Foreign Portfolio Investors (FPIs) Investment in Defaulted Bonds:
- In order to further promote investment by foreign portfolio investors (FPI) in corporate bonds, FPI investment in defaulted corporate bonds will be exempted from the short-term limit and the minimum residual maturity requirement under the Medium-Term Framework.
(iv) Payment and Settlement Systems
Setting up of 24×7 Helpline for Digital Payment Services:
- With enhanced penetration and efficiency of digital payments, major payment system operators would be required to facilitate setting-up of a centralised industry-wide 24×7 helpline for addressing customer queries in respect of various digital payment products and give information on available grievance redress mechanisms.
- Going forward, the facility of redress of customer grievances through the helpline shall be considered. This is envisaged to enhance consumer trust and confidence in the digital payments ecosystem.

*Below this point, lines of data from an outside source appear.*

(** Every call of the script returns. *)
Fixpoint succeeds (cs : list call) (w : Engine) : bool :=
  match cs with
  | [] => true
  | c :: cs' => is_Ok (perform c w).1 && succeeds cs' (perform c w).2
  end.

End note.

(** ** The cardinalities *)

Section cardinalities.
Context `{Host}.
Implicit Types (w : Engine) (e : ElemId) (s : StateId) (m : ModId).

Lemma wf_one_element_per_state w : wf w → one_element_per_state w.
Proof.
  intros Hwf s S e HS He.
  destruct (owned_forth _ _ _ _ (wf_states _ Hwf) _ _ _ HS He) as (E & k & HE & Hk).
  exists k. unfold state_of. rewrite HE. split; [done|]. intros e' k' Hs'.
  apply bind_Some in Hs' as (E' & HE' & Hk').
  destruct (owned_back _ _ _ _ (wf_states _ Hwf) _ _ _ _ HE' Hk') as (S' & HS' & He').
  assert (e' = e) as -> by congruence. split; [done|].
  assert (E' = E) as -> by congruence.
  by eapply (owned_key _ _ _ _ (wf_states _ Hwf)).
Qed.

Lemma wf_one_element_per_modifier w : wf w → one_element_per_modifier w.
Proof.
  intros Hwf m M e HM He.
  destruct (owned_forth _ _ _ _ (wf_modifiers _ Hwf) _ _ _ HM He) as (E & k & HE & Hk).
  exists k. unfold modifier_of. rewrite HE. split; [done|]. intros e' k' Hm'.
  apply bind_Some in Hm' as (E' & HE' & Hk').
  destruct (owned_back _ _ _ _ (wf_modifiers _ Hwf) _ _ _ _ HE' Hk') as (M' & HM' & He').
  assert (e' = e) as -> by congruence. split; [done|].
  assert (E' = E) as -> by congruence.
  by eapply (owned_key _ _ _ _ (wf_modifiers _ Hwf)).
Qed.

Lemma wf_many_to_many w : wf w → many_to_many w.
Proof.
  intros Hwf s m. split; [by apply wf_edges|]. intros Hm. split.
  - unfold subscribers in Hm. destruct (state_heap w !! s) as [S|] eqn:HS; [|by inversion Hm].
    destruct (linked_modifier _ _ (wf_linked _ Hwf) _ _ _ HS Hm) as [? _]. by exists S.
  - by eapply wf_subscribers_attached.
Qed.

(** A Modifier is among those a fan-out executes itself for each of its
    subscriptions that is an active State of the element. *)
Lemma subscription_fired w e E k s m dom :
  wf w → element_heap w !! e = Some E → own_get k (el_states E) = Some s →
  s ∈ subscriptions w m → active w s dom = Some true → m ∈ fired w E dom.
Proof.
  intros Hwf HE Hk Hs Hact. apply list_elem_of_bind. exists (k, s). split.
  - apply occurrences_pos. rewrite wf_edges by done. by apply occurrences_pos.
  - apply list_elem_of_filter. split; [done|]. rewrite for_in_elem_of.
    by apply own_get_Some.
Qed.

Lemma wf_notified_by_each_active w : wf w → callbacks_ok w → notified_by_each_active w.
Proof.
  intros Hwf Hcb n e E k s m p p' HE Hk Hs Hact Hrun.
  destruct (fan_out_executes n w e E p p' Hwf Hcb HE Hrun) as (tr & Htr & Hsub).
  exists tr. split; [done|]. eapply elem_of_sublist; [|done].
  by eapply subscription_fired.
Qed.

(** With callbacks everywhere, every State of an element is active or
    inactive on every page. *)
Lemma wf_two_valued w : wf w → callbacks_ok w → two_valued w.
Proof.
  intros Hwf Hcb e k s dom (E & HE & Hk)%bind_Some.
  apply (active_is_Some w e E (k, s)); [done..|]. by apply own_get_Some.
Qed.

Lemma wf_data_model w : wf w → callbacks_ok w → data_model w.
Proof.
  split; auto using wf_one_element_per_state, wf_one_element_per_modifier,
    wf_many_to_many, wf_two_valued, wf_notified_by_each_active.
Qed.

End cardinalities.

(** ** One or more: the store of a script that returned *)

Section one_or_more.
Context `{Host}.
Implicit Types (w : Engine) (e dE pE : ElemId) (s : StateId) (m : ModId)
  (xs xm : option (ElemId * string)).

(** A subscription list that is not empty belongs to an object of the
    heap. *)
Lemma subscribers_in_heap w s : subscribers w s ≠ [] → s < length (state_heap w).
Proof.
  unfold subscribers. destruct (state_heap w !! s) eqn:HS; [|done].
  intros _. by eapply lookup_lt_Some.
Qed.

Lemma subscriptions_in_heap w m : subscriptions w m ≠ [] → m < length (modifier_heap w).
Proof.
  unfold subscriptions. destruct (modifier_heap w !! m) eqn:HM; [|done].
  intros _. by eapply lookup_lt_Some.
Qed.

(** An exception can always be granted. *)
Lemma populated_but_weaken xs xm w :
  populated w → populated_but xs xm w.
Proof. intros [Hs Hm]. split; intros e k x Hx; right; [by destruct (Hs e k x Hx)|by destruct (Hm e k x Hx)]. Qed.

Lemma populated_but_state xm x w :
  populated_but None xm w → populated_but (Some x) xm w.
Proof. intros [Hs Hm]. split; [|done]. intros e k s Hs'. right. by destruct (Hs e k s Hs'). Qed.

Lemma populated_but_modifier xs x w :
  populated_but xs None w → populated_but xs (Some x) w.
Proof. intros [Hs Hm]. split; [done|]. intros e k m Hm'. right. by destruct (Hm e k m Hm'). Qed.

(** The element that [resolve] builds names no State and no Modifier. *)
Lemma state_of_registered ref key w e k :
  state_of (registered ref key w) e k = state_of w e k.
Proof.
  unfold state_of, registered. simpl.
  destruct (decide (e < length (element_heap w))) as [Hlt|Hge].
  - by rewrite lookup_app_l.
  - rewrite lookup_app_r, (lookup_ge_None_2 (element_heap w)) by lia.
    by destruct (e - length (element_heap w)) as [|[|?]].
Qed.

Lemma modifier_of_registered ref key w e k :
  modifier_of (registered ref key w) e k = modifier_of w e k.
Proof.
  unfold modifier_of, registered. simpl.
  destruct (decide (e < length (element_heap w))) as [Hlt|Hge].
  - by rewrite lookup_app_l.
  - rewrite lookup_app_r, (lookup_ge_None_2 (element_heap w)) by lia.
    by destruct (e - length (element_heap w)) as [|[|?]].
Qed.

Lemma populated_resolve xs xm dom ref :
  triple (populated_but xs xm) (elementsContainer.resolve dom ref)
    (λ _, populated_but xs xm) (λ _, True).
Proof.
  intros w Hw. destruct (elementsContainer.resolve dom ref w) as [[e| |] w'] eqn:Hr; [|done..].
  apply resolve_Ok_cases in Hr as [[_ ->]|(_ & _ & ->)]; [done|].
  destruct Hw as [Hs Hm]. split; intros e' k x.
  - rewrite state_of_registered. apply Hs.
  - rewrite modifier_of_registered. apply Hm.
Qed.

(** The reads of [createRelationship] leave the store as it is, and what
    they return is what the element names. *)
Lemma populated_getState (P : Engine → Prop) e k :
  triple P (Element.getState e k)
    (λ r w, P w ∧ is_Some (element_heap w !! e) ∧
            ∀ s, r = Own s → state_of w e k = Some s) (λ _, True).
Proof.
  intros w Hw. unfold Element.getState. rewrite bind_read_element.
  destruct (element_heap w !! e) as [E|] eqn:HE; [|done]. simpl.
  split; [done|]. split; [by rewrite HE|]. intros s Hs. unfold state_of. rewrite HE.
  by apply obj_get_Own.
Qed.

Lemma populated_getModifier (P : Engine → Prop) e k :
  triple P (Element.getModifier e k)
    (λ r w, P w ∧ is_Some (element_heap w !! e) ∧
            ∀ m, r = Own m → modifier_of w e k = Some m) (λ _, True).
Proof.
  intros w Hw. unfold Element.getModifier. rewrite bind_read_element.
  destruct (element_heap w !! e) as [E|] eqn:HE; [|done]. simpl.
  split; [done|]. split; [by rewrite HE|]. intros m Hm. unfold modifier_of. rewrite HE.
  by apply obj_get_Own.
Qed.

(** The State that is attached is the exception, until it is linked: the
    States that were there keep their place in the heap and their
    subscribers. *)
Lemma populated_attach_state xm e key (present : lookup StateId) :
  triple (λ w, populated_but None xm w ∧ is_Some (element_heap w !! e))
    (if truthy present then ret tt
     else state <- statesContainer.get key ;; Element.attachState e key state)
    (λ _, populated_but (Some (e, key)) xm) (λ _, True).
Proof.
  intros w [Hw [E HE]]. destruct (truthy present); [by apply populated_but_state|].
  destruct (statesContainer_get_cases key w) as [[cb Hget]|[err Hget]];
    [|by rewrite (bind_Throw _ _ _ _ _ Hget)].
  rewrite (bind_Ok _ _ _ _ _ Hget).
  change (Element.attachState e key _ _) with
    ((s <- new_State cb ;; Element.attachState e key s) w).
  rewrite (new_attachState_eq e E key cb w HE).
  destruct Hw as [Hs Hm]. split.
  - intros e' k s. unfold state_of, subscribers. simpl.
    destruct (decide (e' = e)) as [->|Hne].
    + rewrite list_lookup_insert_eq by by eapply lookup_lt_Some. simpl.
      destruct (decide (key = k)) as [->|Hk]; [by left|]. rewrite own_get_set_ne by done.
      intros Hk'. right. destruct (Hs e k s) as [|Hsub]; [unfold state_of; by rewrite HE|done|].
      by rewrite lookup_app_l by by apply subscribers_in_heap.
    + rewrite list_lookup_insert_ne by done. intros He'. right.
      destruct (Hs e' k s He') as [|Hsub]; [done|].
      by rewrite lookup_app_l by by apply subscribers_in_heap.
  - intros e' k m. unfold modifier_of, subscriptions. simpl.
    destruct (decide (e' = e)) as [->|Hne].
    + rewrite list_lookup_insert_eq by by eapply lookup_lt_Some. simpl.
      intros Hk. apply (Hm e k m). unfold modifier_of; by rewrite HE.
    + rewrite list_lookup_insert_ne by done. apply Hm.
Qed.

Lemma populated_attach_modifier xs e key (present : lookup ModId) :
  triple (λ w, populated_but xs None w ∧ is_Some (element_heap w !! e))
    (if truthy present then ret tt
     else modifier <- modifiersContainer.get key ;; Element.attachModifier e key modifier)
    (λ _, populated_but xs (Some (e, key))) (λ _, True).
Proof.
  intros w [Hw [E HE]]. destruct (truthy present); [by apply populated_but_modifier|].
  destruct (modifiersContainer_get_cases key w) as [[cb Hget]|[err Hget]];
    [|by rewrite (bind_Throw _ _ _ _ _ Hget)].
  rewrite (bind_Ok _ _ _ _ _ Hget).
  change (Element.attachModifier e key _ _) with
    ((m <- new_Modifier cb ;; Element.attachModifier e key m) w).
  rewrite (new_attachModifier_eq e E key cb w HE).
  destruct Hw as [Hs Hm]. split.
  - intros e' k s. unfold state_of, subscribers. simpl.
    destruct (decide (e' = e)) as [->|Hne].
    + rewrite list_lookup_insert_eq by by eapply lookup_lt_Some. simpl.
      intros Hk. apply (Hs e k s). unfold state_of; by rewrite HE.
    + rewrite list_lookup_insert_ne by done. apply Hs.
  - intros e' k m. unfold modifier_of, subscriptions. simpl.
    destruct (decide (e' = e)) as [->|Hne].
    + rewrite list_lookup_insert_eq by by eapply lookup_lt_Some. simpl.
      destruct (decide (key = k)) as [->|Hk]; [by left|]. rewrite own_get_set_ne by done.
      intros Hk'. right. destruct (Hm e k m) as [|Hsub]; [unfold modifier_of; by rewrite HE|done|].
      by rewrite lookup_app_l by by apply subscriptions_in_heap.
    + rewrite list_lookup_insert_ne by done. intros He'. right.
      destruct (Hm e' k m He') as [|Hsub]; [done|].
      by rewrite lookup_app_l by by apply subscriptions_in_heap.
Qed.

(** The subscription ends the two exceptions. *)
Lemma populated_subscribe xs xm (subModifier : lookup ModId) (pubState : lookup StateId) :
  triple (λ w, populated_but xs xm w ∧
               (∀ x s, xs = Some x → pubState = Own s → state_of w x.1 x.2 = Some s) ∧
               (∀ x m, xm = Some x → subModifier = Own m → modifier_of w x.1 x.2 = Some m))
    (invoke subModifier (λ m, Modifier.subscribe m pubState))
    (λ _, populated) (λ _, True).
Proof.
  intros w ([Hs Hm] & Hxs & Hxm). destruct subModifier as [m| |]; [|done..]. simpl.
  destruct (Modifier.subscribe m pubState w) as [[[]| |] w'] eqn:Hrun; [|done..].
  apply subscribe_Ok_inv in Hrun as (s & -> & Hel & [Hsub Hsubs]%adds_single).
  split; intros e k x; unfold state_of, modifier_of; rewrite Hel; intros Hx; right.
  - rewrite Hsub. destruct (Hs e k x Hx) as [<-|Hne]; [|by intros [? _]%app_eq_nil].
    specialize (Hxs (e, k) s eq_refl eq_refl). simpl in Hxs.
    assert (x = s) as -> by (unfold state_of in *; congruence).
    rewrite decide_True by done. by intros [_ ?]%app_eq_nil.
  - rewrite Hsubs. destruct (Hm e k x Hx) as [<-|Hne]; [|by intros [? _]%app_eq_nil].
    specialize (Hxm (e, k) m eq_refl eq_refl). simpl in Hxm.
    assert (x = m) as -> by (unfold modifier_of in *; congruence).
    rewrite decide_True by done. by intros [_ ?]%app_eq_nil.
Qed.

(** The last statement of [createRelationship] only subscribes. *)
Lemma populated_inherit e key (subModifier : lookup ModId) (inheritState : bool) :
  triple populated
    (if inheritState then
       upstream <- Element.getModifier e key ;;
       if truthy upstream then
         cascadingStates <- cascadingStates_of upstream ;;
         for_each (λ s, invoke subModifier (λ m, Modifier.subscribe m (Own s)))
           cascadingStates
       else ret tt
     else ret tt)
    (λ _, populated) (λ _, True).
Proof.
  destruct inheritState; [|by apply triple_ret].
  eapply triple_bind with (Q' := λ _, populated);
    [eapply triple_conseq; [apply populated_getModifier|naive_solver..]|]. intros upstream.
  destruct (truthy upstream); [|by apply triple_ret].
  eapply triple_bind with (Q' := λ _, populated).
  { intros w Hw. destruct upstream as [m'| |]; simpl; [|done..].
    rewrite bind_read_modifier. by destruct (modifier_heap w !! m'). }
  intros snapshot. eapply triple_conseq; [apply (triple_for_each populated (λ _, True))|done..].
  intros s _. eapply triple_conseq; [apply (populated_subscribe None None)|naive_solver..].
Qed.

Guidelines on Outsourcing for Operators and Participants of Authorised Payment Systems:
- To manage the attendant risks in outsourcing and ensure that a code of conduct is adhered to while outsourcing payment and settlement related services, the Reserve Bank shall issue guidelines on outsourcing of such services by these entities.
Cheque Truncation System (CTS) Clearing across all Bank Branches:
- The coverage of the Cheque Truncation System (CTS) has been extended to all legacy clearing houses by September 2020. It is, however, noticed that about 18,000 bank branches are still outside any formal clearing arrangement.

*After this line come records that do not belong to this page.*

(** The check of a script before it runs: every relationship uses a State
    name and a Modifier name registered by an earlier call, and host
    references with ordinary keys under the key resolver of the moment.
    [states] and [mods] are the names registered so far, [kf] the resolver. *)
Fixpoint scoped (states mods : list string) (kf : KeyFn) (cs : list call) : bool :=
  match cs with
  | [] => true
  | AddState name _ :: cs' => scoped (name :: states) mods kf cs'
  | AddModifier name _ :: cs' => scoped states (name :: mods) kf cs'
  | SetElementKeyCallback callback :: cs' => scoped states mods callback cs'
  | CreateRelationship dom d sn p mn _ :: cs' =>
      bool_decide (sn ∈ states) && negb (inherited sn) &&
      bool_decide (mn ∈ mods) && negb (inherited mn) &&
      bool_decide (kf d dom ≠ "hasOwnProperty") &&
      bool_decide (kf p dom ≠ "hasOwnProperty") &&
      scoped states mods kf cs'
  end.

(** The names and the resolver that [scoped] carries are those of the
    store. *)
Record tracks (states mods : list string) (kf : KeyFn) (w : Engine) : Prop := {
  tracks_ready : ready w;
  tracks_key : getElementKey w = kf;
  tracks_states name : name ∈ states → inherited name = false → state_registered w name;
  tracks_modifiers name : name ∈ mods → inherited name = false → modifier_registered w name;
}.

End total.

(** ** What is kept *)

Section setup_rules.
Context `{Host}.
Implicit Types (w : Engine).

#[export] Instance same_setup_preorder : PreOrder same_setup.
Proof.
  split; [done|]. intros w1 w2 w3 [] []. split; congruence.
Qed.

Lemma keeps_setup_bind {A B} (m : run Engine A) (k : A → run Engine B) :
  keeps m → (∀ x, keeps (k x)) → keeps (bind m k).
Proof. apply preserves_bind, _. Qed.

- It is now proposed to bring all these branches under CTS clearing by September 2021. With this measure, all bank branches in the country would be covered under the CTS.
(v) Consumer Protection
Integrated Ombudsman Scheme:
- At present, the framework for alternate dispute resolution consists of three separate Ombudsman schemes for banks, NBFCs and non-bank prepaid payment issuers (PPIs). These three schemes are operated by the RBI from twenty-two Ombudsman offices located across the country.
- To make the Ombudsman mechanism simpler, efficient and more responsive, it has been decided to integrate the three Ombudsman schemes and introduce centralised processing of grievances following a ‘One Nation One Ombudsman’ approach.
- This is intended to make the process of redress of grievances easier by enabling the customers to register their complaints under the integrated scheme, with one centralised reference point.
- The Integrated Ombudsman Scheme will be rolled out in June 2021.